Exercise instructions:
Scan the records below for the line containing "Lemma ref_ref_add n" and the line containing "unfold names_it. destruct". Copy both, plus every line between, exactly.

Records provided:
Lemma account_sound a z s : sound z s -> sound (z + Z.of_nat n * (kb * a)) (account_kernel_stack n kb a s).
Proof. intros [H1 H2 H3 H4 H5 H6 H7 H8]. split; try done. cbn. lia. Qed.
(** ** Tasks come and go *)
Lemma dup_stack_cases cpu cpu' vm fails err tsk s :
  sound 0 s -> stack_of s !! tsk = None -> (forall x, vm = Some x -> x ∉ mapped s) ->
  exists (b : bool) (s' : stacks), dup_stack n kb cpu cpu' vm fails err tsk s = Ok (b, s') /\ sound 0 s' /\
    (if b then exists x, stack_of s' = <[tsk := x]> (stack_of s) /\ (forall t, stack_of s !! t <> Some x) /\ x ∈ zeroed s'
     else stack_of s' = stack_of s).
Proof.
  intros Hs Ht Hvm. unfold dup_stack.
  destruct (alloc_thread_stack_node cpu vm tsk s) as [s1|] eqn:Ea; [|by exists false, s].
  destruct (alloc_sound _ _ _ _ _ _ Hs Ht Hvm Ea) as (x & Est & Hnew & Hz & Ech & Hs1).
  assert (Hx1 : stack_of s1 !! tsk = Some x) by (by rewrite Est, lookup_insert_eq).
  assert (Hno : forall j, (x, j) ∉ charged s1).
  { intros j. rewrite Ech. intros Hj. apply (so_charged _ _ Hs) in Hj as [_ [t Hj]]. by apply Hnew in Hj. }
  destruct (memcg_charge_kernel_stack n kb fails tsk s1) as [ok s2] eqn:Ec.
  destruct (charge_sound _ _ _ _ _ _ _ Hs1 Hx1 Hno Ec) as (Hs2 & Est2 & Ez).
  assert (Hfail : exists (b : bool) (s' : stacks), (s ← free_thread_stack n kb cpu' tsk s2; Ok (false, forget tsk s)) = Ok (b, s') /\ sound 0 s' /\
    (if b then exists x, stack_of s' = <[tsk := x]> (stack_of s) /\ (forall t, stack_of s !! t <> Some x) /\ x ∈ zeroed s'
     else stack_of s' = stack_of s)).
  { destruct (free_sound cpu' tsk x _ s2 Hs2) as (s3 & -> & Est3 & Hs3); [by rewrite Est2|].
    exists false, (forget tsk s3). split; [done|]. split.
    - by replace 0 with (0 - Z.of_nat n * kb + Z.of_nat n * kb) by lia.
    - cbn [forget stack_of]. by rewrite Est3, Est2, Est, delete_insert_id. }
  destruct ok; cbn [negb]; [|exact Hfail]. case_decide; [exact Hfail|].
  exists true, (account_kernel_stack n kb 1 s2). split; [done|]. split.
  - replace 0 with (0 - Z.of_nat n * kb + Z.of_nat n * (kb * 1)) by lia. by apply account_sound.
  - exists x. cbn [account_kernel_stack stack_of zeroed]. rewrite Est2, Ez. done.
Qed.
(* ===== verification/KMmFacts.v ===== *)
(** * Theorems on the life of an address space

    An address space lives exactly as long as somebody uses it or holds on to
    its structure, and when it goes everything it held is given back. *)

From Stdlib Require Import ZArith Lia String.
From stdpp Require Import base numbers list option strings gmap fin_sets.
From S2P Require Import Prelude CText Hook Sched Tracer ProcInfo KFork KMm.

Local Open Scope Z_scope.

(** ** Counting *)
Definition number {A} (P : A -> bool) (m : gmap Z A) : Z := Z.of_nat (size (filter (fun x => P x.2 = true) m)).
Definition bz (b : bool) : Z := if b then 1 else 0.

Section number.
Context {A : Type} (P : A -> bool).
Implicit Types m : gmap Z A.

Lemma number_insert m i x : m !! i = None -> number P (<[i := x]> m) = number P m + bz (P x).
Proof.
  intros Hi. unfold number. destruct (P x) eqn:E; cbn [bz].
  - rewrite map_filter_insert_True by done. rewrite map_size_insert_None; [lia|]. apply map_lookup_filter_None. by left.
  - rewrite map_filter_insert_False by (cbn; congruence). rewrite delete_id by done. lia.
Qed.

Lemma number_delete m i x : m !! i = Some x -> number P (delete i m) = number P m - bz (P x).
Proof.
  intros Hi. rewrite <- (insert_id m i x Hi) at 2. rewrite <- insert_delete_eq.
  rewrite number_insert by apply lookup_delete_eq. lia.
Qed.

Lemma number_update m i x y : m !! i = Some x -> number P (<[i := y]> m) = number P m - bz (P x) + bz (P y).
Proof.
  intros Hi. rewrite <- insert_delete_eq, number_insert by apply lookup_delete_eq.
  by rewrite (number_delete m i x Hi).
Qed.
End number.

Lemma ref_insert r i n j : ref (<[i := n]> r) j = if decide (i = j) then n else ref r j.
Proof. unfold ref. case_decide; [subst; by rewrite lookup_insert_eq|by rewrite lookup_insert_ne]. Qed.

Lemma ref_ref_add n i r j : ref (ref_add n i r) j = ref r j + (if decide (i = j) then n else 0).
Proof. unfold ref_add. rewrite ref_insert. case_decide; subst; lia. Qed.

Definition names_it (o : option Z) (f : Z) : bool := bool_decide (o = Some f).

Lemma names_none f : names_it None f = false.
Proof. by apply bool_decide_eq_false_2. Qed.

Lemma ref_ref_opt n o r j : ref (ref_opt n o r) j = ref r j + n * bz (names_it o j).
Proof.
  unfold names_it. destruct o as [i|]; cbn [ref_opt].
  - rewrite ref_ref_add. case_decide; [subst; rewrite bool_decide_eq_true_2 by done|rewrite bool_decide_eq_false_2 by congruence]; cbn; lia.
  - rewrite bool_decide_eq_false_2 by done. cbn. lia.
Qed.

(** ** The invariant

    [U] and [L] are the numbers of users and of those who hold the structure
    only, and [ws] is the work to do.  The counts of files, modules and
    namespaces are those at the start and one for each address space that
    names them. *)
Section life.
Context (bf bn : Z -> Z).

Definition pending (i : Z) (ws : list work) : Z := if decide (WPut i ∈ ws) then 1 else 0.
Definition in_use (U : gmap Z Z) (i : Z) : Z := if decide (0 < ref U i) then 1 else 0.

Record counted (U L : gmap Z Z) (ws : list work) (i : Z) (r : mm_rec) : Prop := {
  ct_users : mm_users r = ref U i;
  ct_pos : 0 <= ref U i /\ 0 <= ref L i;
  ct_count : mm_count r = ref L i + in_use U i + pending i ws;
  ct_put : WPut i ∈ ws -> ref U i = 0;
  ct_drop : (WDrop i ∈ ws) <-> (mm_count r = 0);
  ct_idle : ref U i = 0 -> WPut i ∉ ws -> exe r = None /\ binfmt r = None }.

Record alive (bm : Z -> Z) (U L : gmap Z Z) (ws : list work) (m : mem) : Prop := {
  al_live i r : mms m !! i = Some r -> counted U L ws i r;
  al_dead i : mms m !! i = None -> ref U i = 0 /\ ref L i = 0 /\ (WPut i ∉ ws) /\ (WDrop i ∉ ws);
  al_works : NoDup ws;
  al_pgd i : i ∈ pgds m <-> is_Some (mms m !! i);
  al_context i : i ∈ contexts m <-> is_Some (mms m !! i);
  al_files f : ref (file_refs m) f = bf f + number (fun r => names_it (exe r) f) (mms m);
  al_mods f : ref (mod_refs m) f = bm f + number (fun r => names_it (binfmt r) f) (mms m);
  al_ns f : ref (ns_refs m) f = bn f + number (fun r => bool_decide (user_ns r = f)) (mms m) }.
(** What a child inherits of seccomp: with a live filter, or none, the copy
    is defined; the child has the parent's mode and filter, and the filter one
    more user, every other filter as many as before; the child may not gain
    privileges when its parent may not; a child with a mode takes the slow path
    of the system calls; no other flag changes. *)
Lemma seccomp_copied (cur p : words) (filters : gmap Z Z)
    (Hlive : forall f, seccomp_filter cur = Some f -> is_Some (filters !! f)) :
  exists p' filters', copy_seccomp cur p filters = Ok (p', filters') /\
    (seccomp_mode p', seccomp_filter p') = (seccomp_mode cur, seccomp_filter cur) /\
    (forall f, default 0 (filters' !! f) =
       default 0 (filters !! f) + if decide (seccomp_filter cur = Some f) then 1 else 0) /\
    (forall q, TASK_PFA_TEST q p' =
       TASK_PFA_TEST q p || bool_decide (q = NO_NEW_PRIVS) && TASK_PFA_TEST NO_NEW_PRIVS cur) /\
    (forall f, test_tsk_thread_flag f p' =
       test_tsk_thread_flag f p || bool_decide (f = TIF_SECCOMP) && bool_decide (seccomp_mode cur <> SECCOMP_MODE_DISABLED)) /\
    tflags p' = tflags p /\ (typed p -> typed p').
Proof.
  destruct (get_filter _ filters Hlive) as (filters' & E & Hf). unfold copy_seccomp. rewrite E. cbn [mbind run_bind].
  eexists _, filters'. split; [done|].
  pose proof (seccomp_words (TASK_PFA_TEST NO_NEW_PRIVS cur) (bool_decide (seccomp_mode cur <> SECCOMP_MODE_DISABLED))
    (set_seccomp (seccomp_mode cur) (seccomp_filter cur) p)) as (H1 & H2 & H3 & H4).
  assert (Hmode : forall b : bool, seccomp_mode (if b then TASK_PFA_SET NO_NEW_PRIVS
    (set_seccomp (seccomp_mode cur) (seccomp_filter cur) p) else set_seccomp (seccomp_mode cur) (seccomp_filter cur) p)
    = seccomp_mode cur) by by intros [].
  rewrite Hmode. injection H1 as Hm Hfl Ht. split_and!; [by rewrite Hm, Hfl|done|done|done|done|].
  intros [T1 T2 T3 T4]. apply H4. by split.
Qed.

(** ** The words of a child *)
Lemma tif_clear f g w : test_tsk_thread_flag g (clear_tsk_thread_flag f w) = test_tsk_thread_flag g w && negb (bool_decide (g = f)).
Proof.
  unfold test_tsk_thread_flag, clear_tsk_thread_flag. cbn [ti_flags set_ti]. rewrite Z.clearbit_eqb. f_equal. f_equal.
  apply Bool.eq_iff_eq_true. rewrite bool_decide_eq_true, Z.eqb_eq. by split.
Qed.

Lemma dup_typed w tr emu : typed w -> typed (no_tracing tr emu (child_flags (dup_words w))).
Proof.
  intros Hw. assert (H1 : typed (dup_words w)).
  { apply tif_clear_typed, (off_typed _ notifying); [apply notifier_other|apply notifier_sign|apply notifier_off|].
    destruct Hw. by split. }
  assert (H2 : typed (child_flags (dup_words w))).
  { destruct H1. split; try done. apply fits_lor; [lia|by apply fits_ldiff|unfold fits, PF_FORKNOEXEC; lia]. }
  unfold no_tracing. assert (H3 : typed (user_disable_single_step (child_flags (dup_words w))))
    by (apply (off_typed _ stepping); [apply step_other|apply step_sign|apply step_off|done]).
  destruct emu as [f|]; repeat apply tif_clear_typed; done.
Qed.
(** Under [tasklist_lock]. *)
Definition parents : code :=
  If (flag (Z.lor CLONE_PARENT CLONE_THREAD))
    (sets [F.real_parent <~ cur F.real_parent; F.parent_exec_id <~ cur F.parent_exec_id;
           F.exit_signal <~ Num (if flag CLONE_THREAD then -1 else e_leader_exit_signal e)])
    (sets [F.real_parent <~ Task (e_cur e); F.parent_exec_id <~ cur F.self_exec_id;
           F.exit_signal <~ Num (e_exit_signal e)]).

(** [rseq_fork]. *)
Definition rseq_fields : code :=
  If (flag CLONE_VM) (sets [F.rseq <~ Null; F.rseq_sig <~ Num 0; F.rseq_event_mask <~ Num 0])
    (sets [F.rseq <~ cur F.rseq; F.rseq_sig <~ cur F.rseq_sig; F.rseq_event_mask <~ cur F.rseq_event_mask]).

(** [copy_process] from [dup_task_struct] to [init_task_pid_links]. *)
Definition copy_process_fields : code :=
  dup_fields ;> child_tids ;> Call ftrace_graph_init_task ;> rt_mutex_init_task ;>
  Exit bad_fork_free ;> may_fail copy_creds bad_fork_free ;> Exit cleanup_count ;>
  accounts ;> placement ;> irq_state ;>
  may_fail sched_fork cleanup_policy ;> may_fail perf_event_init_task cleanup_policy ;>
  may_fail audit_alloc cleanup_perf ;> Call shm_init_task ;> may_fail security_task_alloc cleanup_audit ;>
  may_fail copy_semundo cleanup_security ;>
  copy_files ;> copy_fs ;> copy_sighand ;> copy_signal ;> copy_mm ;>
  may_fail copy_namespaces cleanup_mm ;> copy_io ;> may_fail copy_thread_tls cleanup_io ;>
  Call stackleak_task_init ;> pids ;> late_fields ;> identity ;> start_times ;> parents ;> Call klp_copy_process ;>
  sets [F.seccomp <~ cur F.seccomp; F.seccomp_filter <~ cur F.seccomp_filter] ;>
  rseq_fields ;> Exit cancel_cgroup ;>
  Set_ F.pid_links Null.
End program.

(** The fields of the parent the program looks at. *)
Definition handed : list F.field :=
  [! F.cpus_ptr; F.flags; F.timer_slack_ns; F.files; F.fs;
   F.sighand; F.signal; F.mm; F.io_context; F.sas_ss_sp;
   F.sas_ss_size; F.sas_ss_flags; F.group_leader; F.tgid;
   F.real_parent; F.parent_exec_id; F.self_exec_id; F.seccomp;
   F.seccomp_filter; F.rseq; F.rseq_sig; F.rseq_event_mask !].

(** What the statements at a label give back, and those it falls through to. *)
Definition frees (l : label) : list F.field :=
  match l with
  | cleanup_thread => [! F.thread !]
  | cleanup_io => [! F.io_context !]
  | cleanup_namespaces => [! F.nsproxy !]
  | cleanup_mm => [! F.mm !]
  | cleanup_signal => [! F.signal !]
  | cleanup_sighand => [! F.sighand !]
  | cleanup_fs => [! F.fs !]
  | cleanup_files => [! F.files !]
  | cleanup_semundo => [! F.sysvsem !]
  | cleanup_security => [! F.security !]
  | cleanup_audit => [! F.audit_context !]
  | cleanup_perf => [! F.perf_event_ctxp !]
  | cleanup_policy => [! F.mempolicy !]
  | cleanup_threadgroup_lock => [! F.delays !]
  | cleanup_count => [! F.cred; F.real_cred !]
  | bad_fork_free => [! F.stack; F.stack_vm_area; F.ret_stack; F.seccomp_filter;
                      F.set_child_tid !]
  | _ => []
  end.
Fixpoint frees_to (n : nat) (l : label) : list F.field :=
  frees l ++ match n, next_label l with S n, Some l' => frees_to n l' | _, _ => [] end.
Definition frees_from (l : label) : list F.field := frees_to (place l) l.

(** ** Meaning

    [ext c] is what the function [c] does to the structure. *)
Section exec.
Context (ext : call -> fields -> fields).

Fixpoint exec (p : code) (t : fields) : fields :=
  match p with
  | Set_ f v => upd f v t
  | Call c => ext c t
  | Seq p q => exec q (exec p t)
  | If b p q => if b then exec p t else exec q t
  | Skip | Keep _ | Exit _ => t
  end.

(** The child, if nothing fails: the copy, then the assignments. *)
Definition child (e : fork_env) (cur : fields) : fields := exec (copy_process_fields e cur) cur.
End exec.

(** The error exits, each with the code that has run before it. *)
Fixpoint exits (p : code) : list (label * code) :=
  match p with
  | Exit l => [(l, Skip)]
  | Seq p q => exits p ++ ((fun x => (x.1, p ;> x.2)) <$> exits q)
  | If b p q => if b then exits p else exits q
  | _ => []
  end.

(** Whether the code gives [f] its value whatever the conditions are, or says
    that the copy is meant. *)
Fixpoint settles (p : code) (f : F.field) : bool :=
  match p with
  | Set_ g _ | Keep g => bool_decide (f = g)
  | Call c => bool_decide (f ∈ sets_up c)
  | Seq p q => settles p f || settles q f
  | If _ p q => settles p f && settles q f
  | Skip | Exit _ => false
  end.
Fixpoint keeps (p : code) (f : F.field) : bool :=
  match p with
  | Keep g => bool_decide (f = g)
  | Seq p q | If _ p q => keeps p f || keeps q f
  | _ => false
  end.

(** ** [init_task]: the fields that are named, zero in the others; [t] is its
    address. *)
Definition init_values (t : Z) : list (F.field * val) :=
  let self f := f <~ Into t f in
  [F.thread_info <~ Named "INIT_THREAD_INFO (init_task)"; F.stack_refcount <~ Num 1; F.state <~ Num 0;
   F.stack <~ Named "init_stack"; F.usage <~ Num 2; F.flags <~ Num PF_KTHREAD;
   F.prio <~ Named "MAX_PRIO - 20"; F.static_prio <~ Named "MAX_PRIO - 20"; F.normal_prio <~ Named "MAX_PRIO - 20";
   F.policy <~ Named "SCHED_NORMAL"; F.cpus_ptr <~ Into t F.cpus_mask; F.cpus_mask <~ Named "CPU_MASK_ALL";
   F.nr_cpus_allowed <~ Named "NR_CPUS"; F.mm <~ Null; F.active_mm <~ Named "&init_mm";
   F.restart_block <~ Named "do_no_restart_syscall"; self F.se; self F.rt; self F.tasks; self F.pushable_tasks;
   F.sched_task_group <~ Named "&root_task_group"; self F.ptraced; self F.ptrace_entry; F.real_parent <~ Task t;
   F.parent <~ Task t; self F.children; self F.sibling; F.group_leader <~ Task t; F.real_cred <~ Named "&init_cred";
   F.cred <~ Named "&init_cred"; F.comm <~ Named "INIT_TASK_COMM"; F.thread <~ Named "INIT_THREAD";
   F.fs <~ Named "&init_fs"; F.files <~ Named "&init_files"; F.signal <~ Named "&init_signals";
   F.sighand <~ Named "&init_sighand"; F.nsproxy <~ Named "&init_nsproxy"; self F.pending; F.blocked <~ Num 0;
   F.alloc_lock <~ Unlocked; F.journal_info <~ Null; F.posix_cputimers <~ Named "INIT_CPU_TIMERS (init_task)";
   F.pi_lock <~ Unlocked; F.timer_slack_ns <~ Num 50000; F.fork_count <~ Num 0;
   F.thread_pid <~ Named "&init_struct_pid"; self F.thread_group; F.thread_node <~ Named "&init_signals.thread_head";
   F.loginuid <~ Named "INVALID_UID"; F.sessionid <~ Named "AUDIT_SID_UNSET"; F.perf_event_mutex <~ Unlocked;
   self F.perf_event_list; F.rcu_read_lock_nesting <~ Num 0; F.rcu_read_unlock_special <~ Num 0;
   self F.rcu_node_entry; F.rcu_blocked_node <~ Null; F.rcu_tasks_holdout <~ Num 0;
   self F.rcu_tasks_holdout_list; F.rcu_tasks_idle_cpu <~ Num (-1); F.mems_allowed_seq <~ Num 0;
   F.pi_waiters <~ Null; F.pi_top_task <~ Null; F.prev_cputime <~ Num 0; F.vtime_seqcount <~ Num 0;
   F.vtime_starttime <~ Num 0; F.vtime_state <~ Named "VTIME_SYS"; F.numa_preferred_nid <~ Num NUMA_NO_NODE;
   F.numa_group <~ Null; F.numa_faults <~ Null; F.kasan_depth <~ Num 1; F.softirqs_enabled <~ Num 1;
   F.lockdep_depth <~ Num 0; F.curr_chain_key <~ Named "INITIAL_CHAIN_KEY"; F.lockdep_recursion <~ Num 0;
   F.ret_stack <~ Null; F.tracing_graph_pause <~ Num 0; F.trace_recursion <~ Num 0;
   F.patch_state <~ Named "KLP_UNDEFINED"; F.security <~ Null].

Definition init_fields (t : Z) : fields :=
  foldr (fun x fs => upd x.1 x.2 fs) (fun _ => Num 0) (init_values t).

Result for this task:
Lemma ref_ref_add n i r j : ref (ref_add n i r) j = ref r j + (if decide (i = j) then n else 0).
Proof. unfold ref_add. rewrite ref_insert. case_decide; subst; lia. Qed.

Definition names_it (o : option Z) (f : Z) : bool := bool_decide (o = Some f).

Lemma names_none f : names_it None f = false.
Proof. by apply bool_decide_eq_false_2. Qed.

Lemma ref_ref_opt n o r j : ref (ref_opt n o r) j = ref r j + n * bz (names_it o j).
Proof.
  unfold names_it. destruct o as [i|]; cbn [ref_opt].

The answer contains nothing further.